**Task goal:** Take each line of the records below that contains the string "closesMore" and copy it.

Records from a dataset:
######
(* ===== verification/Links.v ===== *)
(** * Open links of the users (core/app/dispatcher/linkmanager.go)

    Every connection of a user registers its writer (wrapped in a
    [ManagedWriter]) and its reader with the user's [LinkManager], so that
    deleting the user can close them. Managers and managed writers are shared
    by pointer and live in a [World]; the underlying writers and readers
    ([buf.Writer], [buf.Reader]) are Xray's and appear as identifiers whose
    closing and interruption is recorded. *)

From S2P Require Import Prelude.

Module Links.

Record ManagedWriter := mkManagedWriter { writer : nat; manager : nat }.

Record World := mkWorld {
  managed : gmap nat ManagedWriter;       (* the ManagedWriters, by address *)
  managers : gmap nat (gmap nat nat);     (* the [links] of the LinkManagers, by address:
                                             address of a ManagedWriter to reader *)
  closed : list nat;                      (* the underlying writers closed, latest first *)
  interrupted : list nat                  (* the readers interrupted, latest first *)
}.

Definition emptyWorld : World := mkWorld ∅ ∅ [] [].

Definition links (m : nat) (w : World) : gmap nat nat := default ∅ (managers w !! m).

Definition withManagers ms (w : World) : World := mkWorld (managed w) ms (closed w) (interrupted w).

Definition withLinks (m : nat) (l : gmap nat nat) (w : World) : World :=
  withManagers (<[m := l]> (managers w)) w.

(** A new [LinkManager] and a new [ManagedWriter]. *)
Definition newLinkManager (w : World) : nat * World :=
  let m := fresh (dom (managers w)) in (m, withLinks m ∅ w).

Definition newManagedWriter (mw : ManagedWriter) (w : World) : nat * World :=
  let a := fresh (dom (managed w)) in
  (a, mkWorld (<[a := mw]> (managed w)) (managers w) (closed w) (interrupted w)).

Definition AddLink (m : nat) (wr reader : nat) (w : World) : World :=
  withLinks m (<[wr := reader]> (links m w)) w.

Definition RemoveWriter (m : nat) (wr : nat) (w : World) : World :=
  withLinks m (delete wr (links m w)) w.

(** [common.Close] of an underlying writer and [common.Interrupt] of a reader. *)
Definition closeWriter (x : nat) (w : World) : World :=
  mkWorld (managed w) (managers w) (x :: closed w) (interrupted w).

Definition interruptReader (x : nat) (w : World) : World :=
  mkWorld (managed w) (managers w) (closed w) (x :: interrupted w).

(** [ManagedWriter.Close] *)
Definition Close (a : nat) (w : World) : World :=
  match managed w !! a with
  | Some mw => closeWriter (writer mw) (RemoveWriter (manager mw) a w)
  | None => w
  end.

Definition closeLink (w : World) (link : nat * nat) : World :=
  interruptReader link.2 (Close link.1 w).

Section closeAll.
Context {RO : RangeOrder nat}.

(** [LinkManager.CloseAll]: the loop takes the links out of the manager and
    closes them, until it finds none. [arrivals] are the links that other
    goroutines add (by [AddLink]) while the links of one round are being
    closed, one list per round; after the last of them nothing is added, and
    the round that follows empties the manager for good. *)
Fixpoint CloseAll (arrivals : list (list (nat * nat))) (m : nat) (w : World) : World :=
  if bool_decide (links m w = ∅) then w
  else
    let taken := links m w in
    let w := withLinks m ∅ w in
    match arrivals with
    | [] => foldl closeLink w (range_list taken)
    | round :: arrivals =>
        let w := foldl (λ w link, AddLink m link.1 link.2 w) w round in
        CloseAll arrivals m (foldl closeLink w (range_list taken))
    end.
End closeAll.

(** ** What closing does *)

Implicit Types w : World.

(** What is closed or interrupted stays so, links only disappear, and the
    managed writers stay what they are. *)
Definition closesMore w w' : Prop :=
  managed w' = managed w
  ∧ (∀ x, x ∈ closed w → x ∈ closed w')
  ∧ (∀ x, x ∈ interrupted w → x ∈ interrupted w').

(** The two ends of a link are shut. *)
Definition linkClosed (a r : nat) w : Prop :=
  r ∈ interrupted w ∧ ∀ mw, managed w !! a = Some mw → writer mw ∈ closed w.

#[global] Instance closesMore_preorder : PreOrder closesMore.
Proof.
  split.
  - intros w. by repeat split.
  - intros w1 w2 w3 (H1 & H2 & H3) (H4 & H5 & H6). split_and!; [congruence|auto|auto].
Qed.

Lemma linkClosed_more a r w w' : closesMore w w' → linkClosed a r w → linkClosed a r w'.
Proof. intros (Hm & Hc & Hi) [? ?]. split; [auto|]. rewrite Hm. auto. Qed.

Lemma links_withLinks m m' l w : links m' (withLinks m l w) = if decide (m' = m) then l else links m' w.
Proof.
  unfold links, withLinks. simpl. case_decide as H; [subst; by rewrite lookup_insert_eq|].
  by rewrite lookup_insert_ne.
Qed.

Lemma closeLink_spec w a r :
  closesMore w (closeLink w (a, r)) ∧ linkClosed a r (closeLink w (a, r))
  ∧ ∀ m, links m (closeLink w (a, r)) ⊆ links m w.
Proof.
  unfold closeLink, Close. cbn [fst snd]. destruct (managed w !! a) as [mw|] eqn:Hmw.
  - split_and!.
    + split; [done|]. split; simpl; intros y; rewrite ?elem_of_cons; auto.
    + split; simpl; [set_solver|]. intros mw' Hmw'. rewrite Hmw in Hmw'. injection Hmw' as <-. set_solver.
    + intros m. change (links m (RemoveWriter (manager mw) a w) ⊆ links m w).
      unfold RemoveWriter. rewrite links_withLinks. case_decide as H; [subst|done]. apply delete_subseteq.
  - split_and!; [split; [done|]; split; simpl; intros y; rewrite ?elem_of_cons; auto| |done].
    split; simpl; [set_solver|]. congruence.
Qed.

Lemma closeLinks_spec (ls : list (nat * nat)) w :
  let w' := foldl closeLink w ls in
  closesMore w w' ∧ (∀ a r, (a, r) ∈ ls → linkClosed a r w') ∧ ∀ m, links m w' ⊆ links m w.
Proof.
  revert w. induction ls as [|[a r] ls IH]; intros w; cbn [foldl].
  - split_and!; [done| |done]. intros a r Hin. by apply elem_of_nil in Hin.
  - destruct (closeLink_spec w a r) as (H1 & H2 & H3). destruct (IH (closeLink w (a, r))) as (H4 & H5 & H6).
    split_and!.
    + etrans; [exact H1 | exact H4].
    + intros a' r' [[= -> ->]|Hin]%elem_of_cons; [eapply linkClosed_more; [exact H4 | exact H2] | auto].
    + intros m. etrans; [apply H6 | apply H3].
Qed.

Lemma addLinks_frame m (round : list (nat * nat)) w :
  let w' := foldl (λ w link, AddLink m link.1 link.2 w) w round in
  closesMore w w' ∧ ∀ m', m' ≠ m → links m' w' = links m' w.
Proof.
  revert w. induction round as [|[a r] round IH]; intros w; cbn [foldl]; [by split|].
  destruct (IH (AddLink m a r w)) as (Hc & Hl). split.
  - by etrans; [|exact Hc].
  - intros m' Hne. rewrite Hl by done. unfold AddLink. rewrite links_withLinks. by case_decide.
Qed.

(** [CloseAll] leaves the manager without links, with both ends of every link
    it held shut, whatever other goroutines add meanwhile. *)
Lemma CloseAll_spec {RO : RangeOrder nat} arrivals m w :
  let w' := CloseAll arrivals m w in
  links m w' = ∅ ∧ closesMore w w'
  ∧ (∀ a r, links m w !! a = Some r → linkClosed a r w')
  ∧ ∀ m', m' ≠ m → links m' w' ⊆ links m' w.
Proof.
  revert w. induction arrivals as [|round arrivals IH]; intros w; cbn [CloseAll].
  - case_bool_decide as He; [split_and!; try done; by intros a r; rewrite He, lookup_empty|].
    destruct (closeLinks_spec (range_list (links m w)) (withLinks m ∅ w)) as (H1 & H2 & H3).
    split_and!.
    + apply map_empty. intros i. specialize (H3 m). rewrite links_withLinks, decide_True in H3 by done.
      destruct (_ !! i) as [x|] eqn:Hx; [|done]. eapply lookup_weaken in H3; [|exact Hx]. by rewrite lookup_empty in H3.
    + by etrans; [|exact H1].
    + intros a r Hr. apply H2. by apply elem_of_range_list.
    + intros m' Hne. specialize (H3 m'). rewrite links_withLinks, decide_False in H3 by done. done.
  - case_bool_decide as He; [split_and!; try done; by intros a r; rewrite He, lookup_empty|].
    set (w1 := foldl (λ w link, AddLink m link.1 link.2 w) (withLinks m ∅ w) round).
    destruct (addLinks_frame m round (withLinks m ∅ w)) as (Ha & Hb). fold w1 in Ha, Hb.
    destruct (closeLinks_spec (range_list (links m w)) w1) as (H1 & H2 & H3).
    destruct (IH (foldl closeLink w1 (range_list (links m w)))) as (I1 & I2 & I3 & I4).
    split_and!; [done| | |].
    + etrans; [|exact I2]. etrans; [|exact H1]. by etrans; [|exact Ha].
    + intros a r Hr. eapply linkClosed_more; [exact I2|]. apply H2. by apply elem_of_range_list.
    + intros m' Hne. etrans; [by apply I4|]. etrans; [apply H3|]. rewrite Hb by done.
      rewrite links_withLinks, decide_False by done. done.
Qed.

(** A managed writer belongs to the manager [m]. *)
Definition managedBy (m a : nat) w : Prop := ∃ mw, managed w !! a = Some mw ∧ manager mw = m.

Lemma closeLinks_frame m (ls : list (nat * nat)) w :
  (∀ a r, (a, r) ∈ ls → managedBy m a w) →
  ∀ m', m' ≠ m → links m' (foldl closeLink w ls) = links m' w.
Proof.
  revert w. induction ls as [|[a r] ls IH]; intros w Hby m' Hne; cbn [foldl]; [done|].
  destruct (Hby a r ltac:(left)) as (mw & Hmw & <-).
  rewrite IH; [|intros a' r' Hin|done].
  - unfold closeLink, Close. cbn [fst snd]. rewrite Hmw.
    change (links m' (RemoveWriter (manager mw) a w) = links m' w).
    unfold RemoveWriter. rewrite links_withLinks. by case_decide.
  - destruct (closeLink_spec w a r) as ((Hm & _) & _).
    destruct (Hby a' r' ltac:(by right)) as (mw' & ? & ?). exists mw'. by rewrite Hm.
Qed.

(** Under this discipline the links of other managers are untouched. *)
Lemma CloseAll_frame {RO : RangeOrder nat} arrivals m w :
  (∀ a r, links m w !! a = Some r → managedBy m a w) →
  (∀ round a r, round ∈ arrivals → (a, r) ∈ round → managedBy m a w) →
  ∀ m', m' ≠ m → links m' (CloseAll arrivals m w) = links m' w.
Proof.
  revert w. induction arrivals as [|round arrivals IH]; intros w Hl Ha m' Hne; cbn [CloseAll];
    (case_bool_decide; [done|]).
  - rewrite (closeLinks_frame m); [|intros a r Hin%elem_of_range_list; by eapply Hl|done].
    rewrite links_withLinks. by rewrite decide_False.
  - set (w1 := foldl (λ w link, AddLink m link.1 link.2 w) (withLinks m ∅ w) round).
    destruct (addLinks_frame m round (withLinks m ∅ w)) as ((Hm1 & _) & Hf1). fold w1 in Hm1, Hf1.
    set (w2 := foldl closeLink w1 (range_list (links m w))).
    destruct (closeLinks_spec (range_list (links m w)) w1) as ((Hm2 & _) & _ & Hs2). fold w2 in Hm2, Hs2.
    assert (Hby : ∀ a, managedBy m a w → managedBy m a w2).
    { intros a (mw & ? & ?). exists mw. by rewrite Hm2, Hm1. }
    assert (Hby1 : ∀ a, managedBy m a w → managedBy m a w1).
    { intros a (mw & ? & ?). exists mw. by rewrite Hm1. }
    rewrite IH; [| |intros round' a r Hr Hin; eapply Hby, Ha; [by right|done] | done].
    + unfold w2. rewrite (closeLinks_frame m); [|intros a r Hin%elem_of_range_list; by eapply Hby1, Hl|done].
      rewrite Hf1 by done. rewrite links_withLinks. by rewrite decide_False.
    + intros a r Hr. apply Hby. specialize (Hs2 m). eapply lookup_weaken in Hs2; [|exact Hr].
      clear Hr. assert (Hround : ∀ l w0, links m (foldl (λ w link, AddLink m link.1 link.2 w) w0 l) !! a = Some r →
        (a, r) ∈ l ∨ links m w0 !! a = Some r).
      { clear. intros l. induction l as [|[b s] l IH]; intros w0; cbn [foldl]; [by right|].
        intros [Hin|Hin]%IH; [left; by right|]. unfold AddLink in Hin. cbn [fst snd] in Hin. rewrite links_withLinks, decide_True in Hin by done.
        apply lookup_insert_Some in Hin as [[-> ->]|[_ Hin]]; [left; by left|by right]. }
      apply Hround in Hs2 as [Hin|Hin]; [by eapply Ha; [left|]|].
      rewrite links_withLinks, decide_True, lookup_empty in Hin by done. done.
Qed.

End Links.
######
**Exercise answer:**
Definition closesMore w w' : Prop :=
#[global] Instance closesMore_preorder : PreOrder closesMore.
Lemma linkClosed_more a r w w' : closesMore w w' → linkClosed a r w → linkClosed a r w'.
  closesMore w (closeLink w (a, r)) ∧ linkClosed a r (closeLink w (a, r))
  closesMore w w' ∧ (∀ a r, (a, r) ∈ ls → linkClosed a r w') ∧ ∀ m, links m w' ⊆ links m w.
  closesMore w w' ∧ ∀ m', m' ≠ m → links m' w' = links m' w.
  links m w' = ∅ ∧ closesMore w w'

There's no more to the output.